Pulmonary histiocytosis X: pulmonary function and exercise pathophysiology.

Pulmonary histiocytosis X (PHX) is a diffuse, smoking-related lung disease characterized pathologically by bronchocentric inflammation, cyst formation, and widespread vascular abnormalities and physiologically by exercise limitation. The major mechanism underlying exercise impairment in this disease has not been previously defined. Spirometry, lung volumes, lung mechanics, and exercise physiology were performed on 23 patients with PHX. Two subgroups were identified on the basis of elastic recoil: 12 subjects had an elevated coefficient of elastic recoil with 11 demonstrating a predominant pattern of restriction, and 10 subjects had normal elastic recoil and relatively normal lung function. Exercise performance was severely limited in both subgroups (workload 53 +/- 3%). Abnormalities of ventilatory function and gas exchange were present but did not appear to be exercise-limiting in the majority of subjects. Indices reflecting pulmonary vascular function (DLCO, baseline VD/VT, exercise VD/VT) were abnormal.

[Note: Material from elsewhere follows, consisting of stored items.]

Lemma claim_one {F D E} (handle : ConsumerMessage F → Go D E unit) msg msgs w w1 w2 marks :
  handle msg w = (w1, Ok tt) → ConsumeClaim handle msgs w1 = (w2, Ok marks) →
  ConsumeClaim handle (msg :: msgs) w = (w2, Ok (Offset msg :: marks)).
Proof. intros H1 H2. cbn. unfold gbind, catch. by rewrite H1, H2. Qed.

Section Properties.
Context {F K B : Type} `{FloatOps F} `{!FiniteZero F} `{Postgres F} `{BroadcasterApi F B}.
Context `{SyncProducer F K} `{!ProducerUp (F:=F) (K:=K)}.
Implicit Types (g : string * NBAGame) (d : CatalogDB F) (w : world (CatalogDB F * option B)).

(** The tables and the hub after a game is shown. *)
Definition show_row (t : Z) d g : CatalogDB F := set_events (alter (scored t g) g.1 (events d)) d.
Definition show_text (b : B) g : B := Broadcast (Doc (score_text g)) b.

(** The catalogue can take a game's state: the scores fit their columns, the
    labels are valid UTF-8 and the event exists. *)
Definition showable d g : Prop := scores_fit g = true ∧ valid_labels g ∧ is_Some (events d !! g.1).

Lemma showable_later t d g g' : showable d g → showable (show_row t d g') g.
Proof. intros (Hf&Hv&He). split_and!; [done|done|]. by apply lookup_alter_is_Some. Qed.

Lemma alter_insert_row {V} (f : V → V) k (m : gmap string V) v : m !! k = Some v → alter f k m = <[k := f v]> m.
Proof.
  intros Hv. apply map_eq. intros k'. destruct (decide (k' = k)) as [->|Hne].
  - by rewrite lookup_insert_eq, lookup_alter_eq, Hv.
  - by rewrite lookup_insert_ne, lookup_alter_ne by done.
Qed.

Definition shown_world g b w : world (CatalogDB F * option B) :=
  set_db (show_row (clock w) (db w).1 g, Some (show_text b g)) w.

Lemma shown_insert g b w row :
  events (db w).1 !! g.1 = Some row →
  shown_world g b w = set_db (set_events (<[g.1 := scored (clock w) g row]> (events (db w).1)) (db w).1,
    Some (Broadcast (Doc (score_text g)) b)) w.
Proof. intros Hrow. unfold shown_world, show_row. by rewrite (alter_insert_row _ _ _ _ Hrow). Qed.

Lemma state_shown_row t g m off w b row :
  scores_fit g = true → valid_labels g → events (db w).1 !! g.1 = Some row →
  Unmarshal decodeEvent (Value m) = Some (received (stamp t (state_of g))) → faults w = [] → (db w).2 = Some b →
  handleFeedMessage {| cm := m; Offset := off |} w = (shown_world g b w, Ok tt).
Proof.
  intros Hfit Hv Hrow Hu Hw Hb. rewrite (shown_insert g b w row Hrow).
  exact (state_handled t g m off w row b Hfit Hv Hu Hw Hrow Hb).
Qed.

Lemma state_shown t g m off w b :
  showable (db w).1 g → Unmarshal decodeEvent (Value m) = Some (received (stamp t (state_of g))) →
  faults w = [] → (db w).2 = Some b →
  handleFeedMessage {| cm := m; Offset := off |} w = (shown_world g b w, Ok tt).
Proof.
  intros (Hf&Hv&row&Hrow) Hu Hw Hb. exact (state_shown_row t g m off w b row Hf Hv Hrow Hu Hw Hb).
Qed.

Strong correlations between overall exercise performance (% predicted VO2max) and indices of vascular involvement were present: DLCO (r = 0.68, p = 0.0004), baseline VD/VT (-0.65, 0.001), exercise VD/VT (-0.67, 0.0004). Similar correlations were found when exercise performance was measured by maximal workload achieved. We conclude that (1) subjects with PHX present with either normal or predominantly restrictive pulmonary physiology and that (2) exercise impairment is common and appears to reflect pulmonary vascular dysfunction.